Exercise directions: Below are lines of data; restate word for word those running from the line containing "Module OnDemandLaws." to the line containing "Lemma apart_sub l", inclusive, and no others.

*** Data ***

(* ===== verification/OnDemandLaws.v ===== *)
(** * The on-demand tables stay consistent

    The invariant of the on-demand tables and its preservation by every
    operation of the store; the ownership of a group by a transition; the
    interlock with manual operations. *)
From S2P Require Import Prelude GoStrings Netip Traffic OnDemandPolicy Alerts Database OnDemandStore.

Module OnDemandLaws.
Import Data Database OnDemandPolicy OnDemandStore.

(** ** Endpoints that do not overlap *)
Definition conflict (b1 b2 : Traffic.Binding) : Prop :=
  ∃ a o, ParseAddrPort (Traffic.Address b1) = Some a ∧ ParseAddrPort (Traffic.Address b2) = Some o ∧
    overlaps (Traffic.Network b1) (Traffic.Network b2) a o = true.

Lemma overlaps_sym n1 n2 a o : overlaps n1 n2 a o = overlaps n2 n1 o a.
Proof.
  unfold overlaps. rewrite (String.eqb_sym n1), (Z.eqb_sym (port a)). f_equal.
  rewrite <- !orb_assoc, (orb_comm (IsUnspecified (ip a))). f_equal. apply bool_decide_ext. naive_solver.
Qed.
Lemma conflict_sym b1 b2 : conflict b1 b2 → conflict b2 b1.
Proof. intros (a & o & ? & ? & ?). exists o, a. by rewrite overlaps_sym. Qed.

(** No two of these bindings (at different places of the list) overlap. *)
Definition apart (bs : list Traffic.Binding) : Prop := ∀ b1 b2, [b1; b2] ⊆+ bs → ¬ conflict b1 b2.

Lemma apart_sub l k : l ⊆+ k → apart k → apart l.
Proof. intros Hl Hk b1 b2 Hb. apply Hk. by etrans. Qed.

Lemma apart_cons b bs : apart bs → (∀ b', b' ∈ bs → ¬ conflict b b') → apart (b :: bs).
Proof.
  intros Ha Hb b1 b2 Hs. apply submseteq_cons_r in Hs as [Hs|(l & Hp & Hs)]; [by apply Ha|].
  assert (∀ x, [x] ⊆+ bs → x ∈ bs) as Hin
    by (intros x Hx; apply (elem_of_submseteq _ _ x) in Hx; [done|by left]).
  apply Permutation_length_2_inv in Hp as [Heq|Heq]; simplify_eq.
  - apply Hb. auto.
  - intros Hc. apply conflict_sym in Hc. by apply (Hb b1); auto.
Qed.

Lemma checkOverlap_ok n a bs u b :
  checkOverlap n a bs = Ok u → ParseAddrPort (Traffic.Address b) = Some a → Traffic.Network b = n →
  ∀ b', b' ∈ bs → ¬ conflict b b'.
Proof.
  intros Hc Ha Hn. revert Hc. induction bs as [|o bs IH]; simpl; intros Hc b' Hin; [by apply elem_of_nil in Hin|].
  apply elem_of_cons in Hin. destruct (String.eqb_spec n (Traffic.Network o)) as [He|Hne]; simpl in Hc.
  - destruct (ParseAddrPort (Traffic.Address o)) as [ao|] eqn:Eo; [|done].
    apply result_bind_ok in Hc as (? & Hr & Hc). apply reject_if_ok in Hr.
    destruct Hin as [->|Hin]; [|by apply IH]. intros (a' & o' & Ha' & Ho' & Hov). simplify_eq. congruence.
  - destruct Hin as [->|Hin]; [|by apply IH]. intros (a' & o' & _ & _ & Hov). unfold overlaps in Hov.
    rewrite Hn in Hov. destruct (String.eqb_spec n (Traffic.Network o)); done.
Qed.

*** End of Data ***

Exercise output:
Module OnDemandLaws.
Import Data Database OnDemandPolicy OnDemandStore.

(** ** Endpoints that do not overlap *)
Definition conflict (b1 b2 : Traffic.Binding) : Prop :=
  ∃ a o, ParseAddrPort (Traffic.Address b1) = Some a ∧ ParseAddrPort (Traffic.Address b2) = Some o ∧
    overlaps (Traffic.Network b1) (Traffic.Network b2) a o = true.

Lemma overlaps_sym n1 n2 a o : overlaps n1 n2 a o = overlaps n2 n1 o a.
Proof.
  unfold overlaps. rewrite (String.eqb_sym n1), (Z.eqb_sym (port a)). f_equal.
  rewrite <- !orb_assoc, (orb_comm (IsUnspecified (ip a))). f_equal. apply bool_decide_ext. naive_solver.
Qed.
Lemma conflict_sym b1 b2 : conflict b1 b2 → conflict b2 b1.
Proof. intros (a & o & ? & ? & ?). exists o, a. by rewrite overlaps_sym. Qed.

(** No two of these bindings (at different places of the list) overlap. *)
Definition apart (bs : list Traffic.Binding) : Prop := ∀ b1 b2, [b1; b2] ⊆+ bs → ¬ conflict b1 b2.

Lemma apart_sub l k : l ⊆+ k → apart k → apart l.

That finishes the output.